Un recente studio conferma che il lavoro precario pesa sulla salute mentale: aumenta il rischio di cadere in depressione e aumentano le prescrizioni di psicofarmaci. 

Lo rivela uno studio su circa 2,7 milioni di lavoratori in attività tra il 2007 e il 2011, residenti in Lombardia, seguiti attraverso il monitoraggio delle ricette mediche a loro nome (compilate da medico di base, studio specialistico, ospedale). Lo studio - i cui risultati sono stati anticipati all'ANSA - è stato condotto da Giorgio Vittadini, dell'Università di Milano Bicocca, e Francesco Moscone ed Elisa Tosetti, presso la Brunel University di Londra.

Esiste una relazione di causa-effetto tra precarietà e aumento di prescrizioni di psicofarmaci, oltre a un aumento correlato dei casi di depressione. I risultati indicano che avere un contratto temporaneo, così come frequenti cambiamenti di contratto nell'arco dell'anno, aumenta la probabilità di assumere psicofarmaci (antidepressivi, ansiolitici, stabilizzatori dell'umore etc.) e accresce il rischio di ammalarsi di depressione.
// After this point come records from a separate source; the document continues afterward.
(* ===== verification/SourceIngressSpec.v ===== *)
(** * The source broker: what its checks accept

    The signature of a webhook, the round trip of an attestation, the walk along the
    commit graph, and the bounds of the queue of webhooks. *)

From Stdlib Require Import ZArith Lia Ascii String.
From stdpp Require Import base gmap strings pretty option list_numbers list relations.
From S2P Require Import Prelude TxLogic Identifiers States Text Ordered Operation Workflow WorkflowSpec Errors Controller SourceDb Source SourceRepository SourceBroker SourceIngress SourceLogic SourceHistory SourceInvariant SourceConsistency.

Local Open Scope Z_scope.

(** ** Hexadecimal *)

Lemma all_nibbles (P : Z → bool) :
  forallb P (seqZ 0 16) = true → ∀ n, 0 ≤ n < 16 → P n = true.
Proof.
  rewrite forallb_forall. intros Hall n Hn. apply Hall, list_elem_of_In, elem_of_seqZ. lia.
Qed.

Lemma hex_nibble_digit n : 0 ≤ n < 16 → hex_nibble (byte_of_ascii (hex_digit n)) = Some n.
Proof.
  intros Hn.
  assert (forallb (λ n, bool_decide (hex_nibble (byte_of_ascii (hex_digit n)) = Some n)) (seqZ 0 16) = true)
    as Hall by by vm_compute.
  by apply (all_nibbles _ Hall), bool_decide_eq_true in Hn.
Qed.

Lemma hex_nibble_Some z n : hex_nibble z = Some n → 0 ≤ n < 16 ∧ z = byte_of_ascii (hex_digit n).
Proof.
  intros Hz. assert (0 ≤ n < 16 ∧ z = if n <? 10 then 48 + n else 87 + n) as [Hn ->].
  { unfold hex_nibble in Hz. repeat (case_match; simplify_eq); bool_prop; lia. }
  split; [done|]. apply Z.eqb_eq.
  apply (all_nibbles (λ n, (if n <? 10 then 48 + n else 87 + n) =? byte_of_ascii (hex_digit n))); [|done].
  by vm_compute.
Qed.

Lemma nibbles_lor high low : 0 ≤ high < 16 → 0 ≤ low < 16 → Z.lor (Z.shiftl high 4) low = 16 * high + low.
Proof.
  intros Hh Hl. apply Z.eqb_eq. revert low Hl. apply all_nibbles. revert high Hh.
  apply (all_nibbles (λ high, forallb (λ low, Z.lor (Z.shiftl high 4) low =? 16 * high + low) (seqZ 0 16))).
  by vm_compute.
Qed.

Lemma decode_hex_pairs_encode bytes :
  Forall (λ b, 0 ≤ b < 256) bytes → decode_hex_pairs (as_bytes (hex_encode bytes)) = Some bytes.
Proof.
  induction 1 as [|b bytes Hb _ IH]; [done|]. cbn [hex_encode].
  change (as_bytes (String ?a (String ?c ?s))) with (byte_of_ascii a :: byte_of_ascii c :: as_bytes s).
  cbn [decode_hex_pairs]. pose proof (Z.div_mod b 16) as Hdiv. pose proof (Z.mod_pos_bound b 16) as Hmod.
  assert (0 ≤ b / 16 < 16) by (split; [apply Z.div_pos|apply Z.div_lt_upper_bound]; lia).
  rewrite hex_nibble_digit by lia. simpl. rewrite hex_nibble_digit by lia. simpl. rewrite IH. simpl.
  do 2 f_equal. rewrite nibbles_lor; lia.
Qed.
"Un lavoratore precario - spiega Moscone - ha una probabilità dello 0,6% maggiore di ricevere una ricetta per psicofarmaci; sembra un numero basso, ma l'entità dell'impatto della precarietà sulla salute mentale è notevole. Se le persone con contratto temporaneo aumentano di circa l'8-10%, allora il numero di depressi cresce dell'1% tra i giovani (18-34 anni), del 2,3% tra i 35-49enni, dello 0,8% tra 50enni e over-50''.